> [To do]: Word for word, restate the lines of the material below from its first line through the one containing "(** [cmd/ipcbus/main.go]: the". Omit the rest.

####

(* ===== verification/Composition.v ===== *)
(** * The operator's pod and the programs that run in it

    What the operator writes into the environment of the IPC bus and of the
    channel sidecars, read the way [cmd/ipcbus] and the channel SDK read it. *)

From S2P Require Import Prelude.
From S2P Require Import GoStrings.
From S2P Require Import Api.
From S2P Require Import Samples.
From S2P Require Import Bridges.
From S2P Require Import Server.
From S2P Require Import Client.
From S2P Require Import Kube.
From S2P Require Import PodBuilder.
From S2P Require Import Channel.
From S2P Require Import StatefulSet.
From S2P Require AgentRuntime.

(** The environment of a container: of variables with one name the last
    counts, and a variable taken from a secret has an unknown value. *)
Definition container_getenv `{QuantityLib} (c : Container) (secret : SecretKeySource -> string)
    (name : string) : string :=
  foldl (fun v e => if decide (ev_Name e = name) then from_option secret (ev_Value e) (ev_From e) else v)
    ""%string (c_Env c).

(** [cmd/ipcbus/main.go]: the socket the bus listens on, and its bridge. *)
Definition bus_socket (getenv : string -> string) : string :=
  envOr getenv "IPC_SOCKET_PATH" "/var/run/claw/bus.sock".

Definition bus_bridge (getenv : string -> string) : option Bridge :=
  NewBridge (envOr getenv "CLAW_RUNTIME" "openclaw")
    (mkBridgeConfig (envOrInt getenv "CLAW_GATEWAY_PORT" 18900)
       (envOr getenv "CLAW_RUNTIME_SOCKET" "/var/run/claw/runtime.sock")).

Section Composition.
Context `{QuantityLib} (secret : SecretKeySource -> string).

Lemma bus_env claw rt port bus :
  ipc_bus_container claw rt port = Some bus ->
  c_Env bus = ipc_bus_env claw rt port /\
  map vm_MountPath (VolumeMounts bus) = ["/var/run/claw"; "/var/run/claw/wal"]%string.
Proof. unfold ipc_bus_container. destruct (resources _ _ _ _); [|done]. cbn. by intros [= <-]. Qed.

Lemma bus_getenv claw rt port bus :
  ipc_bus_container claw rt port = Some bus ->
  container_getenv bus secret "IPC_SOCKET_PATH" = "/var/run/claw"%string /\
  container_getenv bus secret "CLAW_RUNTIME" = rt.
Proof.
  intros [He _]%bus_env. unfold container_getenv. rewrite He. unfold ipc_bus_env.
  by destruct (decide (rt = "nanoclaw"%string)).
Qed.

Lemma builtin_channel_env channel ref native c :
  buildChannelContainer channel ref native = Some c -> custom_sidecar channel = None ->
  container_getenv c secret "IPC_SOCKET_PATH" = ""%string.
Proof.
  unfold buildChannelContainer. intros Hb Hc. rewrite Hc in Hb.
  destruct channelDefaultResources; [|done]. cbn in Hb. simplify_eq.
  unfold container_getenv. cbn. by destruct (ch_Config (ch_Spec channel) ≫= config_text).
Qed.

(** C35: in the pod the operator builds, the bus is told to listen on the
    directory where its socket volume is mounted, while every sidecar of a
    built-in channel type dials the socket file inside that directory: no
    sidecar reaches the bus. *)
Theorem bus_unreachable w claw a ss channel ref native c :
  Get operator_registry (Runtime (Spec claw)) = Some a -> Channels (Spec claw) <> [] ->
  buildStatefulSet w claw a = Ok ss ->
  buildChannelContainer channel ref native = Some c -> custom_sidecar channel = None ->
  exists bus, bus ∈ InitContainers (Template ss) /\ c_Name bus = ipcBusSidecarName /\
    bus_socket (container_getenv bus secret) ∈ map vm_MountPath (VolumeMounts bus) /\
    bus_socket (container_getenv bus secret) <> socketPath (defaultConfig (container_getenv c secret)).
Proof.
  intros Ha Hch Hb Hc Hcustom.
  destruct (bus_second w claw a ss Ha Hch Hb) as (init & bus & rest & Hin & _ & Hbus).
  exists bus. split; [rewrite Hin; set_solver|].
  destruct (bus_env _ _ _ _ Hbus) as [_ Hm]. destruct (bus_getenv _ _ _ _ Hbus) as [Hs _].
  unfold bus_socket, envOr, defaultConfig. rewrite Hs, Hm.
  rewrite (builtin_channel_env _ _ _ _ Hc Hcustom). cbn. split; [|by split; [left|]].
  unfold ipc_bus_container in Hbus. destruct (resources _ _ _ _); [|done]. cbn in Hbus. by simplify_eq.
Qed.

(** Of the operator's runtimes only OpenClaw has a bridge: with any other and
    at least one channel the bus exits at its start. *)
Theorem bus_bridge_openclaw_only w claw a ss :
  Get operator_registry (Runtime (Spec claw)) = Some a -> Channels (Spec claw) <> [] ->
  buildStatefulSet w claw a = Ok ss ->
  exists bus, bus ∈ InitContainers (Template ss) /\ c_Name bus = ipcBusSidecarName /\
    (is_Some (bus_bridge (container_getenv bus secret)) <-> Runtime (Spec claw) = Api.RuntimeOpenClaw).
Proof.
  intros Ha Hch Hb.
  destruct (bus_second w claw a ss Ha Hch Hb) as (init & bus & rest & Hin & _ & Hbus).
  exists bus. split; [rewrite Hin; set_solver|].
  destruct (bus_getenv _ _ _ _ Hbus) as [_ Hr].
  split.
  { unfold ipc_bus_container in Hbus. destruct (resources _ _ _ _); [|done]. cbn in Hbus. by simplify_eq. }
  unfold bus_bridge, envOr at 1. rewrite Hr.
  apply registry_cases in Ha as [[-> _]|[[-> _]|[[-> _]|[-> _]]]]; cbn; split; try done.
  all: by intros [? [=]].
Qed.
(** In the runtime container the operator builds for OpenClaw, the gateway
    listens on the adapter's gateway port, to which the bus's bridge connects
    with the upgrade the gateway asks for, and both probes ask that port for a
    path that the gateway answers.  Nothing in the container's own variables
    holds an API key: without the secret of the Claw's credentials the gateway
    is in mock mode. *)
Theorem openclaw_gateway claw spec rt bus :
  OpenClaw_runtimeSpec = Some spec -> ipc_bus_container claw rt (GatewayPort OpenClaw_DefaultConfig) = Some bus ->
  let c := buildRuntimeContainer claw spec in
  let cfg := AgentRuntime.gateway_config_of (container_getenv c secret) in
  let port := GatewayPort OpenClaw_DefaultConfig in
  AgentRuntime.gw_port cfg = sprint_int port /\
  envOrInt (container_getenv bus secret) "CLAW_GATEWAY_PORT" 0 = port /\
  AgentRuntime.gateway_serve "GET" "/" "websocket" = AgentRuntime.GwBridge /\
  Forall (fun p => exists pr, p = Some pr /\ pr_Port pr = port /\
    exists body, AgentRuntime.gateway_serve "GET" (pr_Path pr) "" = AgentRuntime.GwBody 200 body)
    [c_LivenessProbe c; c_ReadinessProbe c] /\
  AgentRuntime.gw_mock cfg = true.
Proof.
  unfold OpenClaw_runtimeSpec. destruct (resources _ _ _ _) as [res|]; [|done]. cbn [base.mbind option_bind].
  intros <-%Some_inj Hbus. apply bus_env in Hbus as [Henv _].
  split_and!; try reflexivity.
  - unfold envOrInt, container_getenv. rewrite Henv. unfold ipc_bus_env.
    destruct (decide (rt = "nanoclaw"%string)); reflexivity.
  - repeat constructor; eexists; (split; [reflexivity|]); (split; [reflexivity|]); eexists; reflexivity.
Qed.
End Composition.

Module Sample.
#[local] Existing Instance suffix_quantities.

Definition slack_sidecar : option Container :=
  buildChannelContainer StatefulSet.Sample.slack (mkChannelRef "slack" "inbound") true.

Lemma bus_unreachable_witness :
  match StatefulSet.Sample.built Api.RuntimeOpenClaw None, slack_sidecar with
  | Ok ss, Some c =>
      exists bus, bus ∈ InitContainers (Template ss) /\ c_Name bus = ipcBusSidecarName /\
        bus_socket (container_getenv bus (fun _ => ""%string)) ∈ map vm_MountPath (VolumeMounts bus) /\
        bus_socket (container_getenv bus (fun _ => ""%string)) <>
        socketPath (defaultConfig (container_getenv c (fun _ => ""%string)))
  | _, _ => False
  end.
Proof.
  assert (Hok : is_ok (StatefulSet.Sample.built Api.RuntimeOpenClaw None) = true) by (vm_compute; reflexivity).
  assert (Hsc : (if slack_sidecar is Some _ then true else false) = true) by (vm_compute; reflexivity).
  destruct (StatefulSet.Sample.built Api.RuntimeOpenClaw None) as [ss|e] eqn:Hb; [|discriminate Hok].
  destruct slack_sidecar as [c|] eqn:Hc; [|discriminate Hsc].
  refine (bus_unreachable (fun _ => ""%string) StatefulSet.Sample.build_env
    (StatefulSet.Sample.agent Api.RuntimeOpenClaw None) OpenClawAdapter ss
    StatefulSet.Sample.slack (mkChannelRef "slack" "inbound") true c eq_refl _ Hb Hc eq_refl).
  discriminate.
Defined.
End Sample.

####

> [Solution to this exercise]:
(* ===== verification/Composition.v ===== *)
(** * The operator's pod and the programs that run in it

    What the operator writes into the environment of the IPC bus and of the
    channel sidecars, read the way [cmd/ipcbus] and the channel SDK read it. *)

From S2P Require Import Prelude.
From S2P Require Import GoStrings.
From S2P Require Import Api.
From S2P Require Import Samples.
From S2P Require Import Bridges.
From S2P Require Import Server.
From S2P Require Import Client.
From S2P Require Import Kube.
From S2P Require Import PodBuilder.
From S2P Require Import Channel.
From S2P Require Import StatefulSet.
From S2P Require AgentRuntime.

(** The environment of a container: of variables with one name the last
    counts, and a variable taken from a secret has an unknown value. *)
Definition container_getenv `{QuantityLib} (c : Container) (secret : SecretKeySource -> string)
    (name : string) : string :=
  foldl (fun v e => if decide (ev_Name e = name) then from_option secret (ev_Value e) (ev_From e) else v)
    ""%string (c_Env c).

(** [cmd/ipcbus/main.go]: the socket the bus listens on, and its bridge. *)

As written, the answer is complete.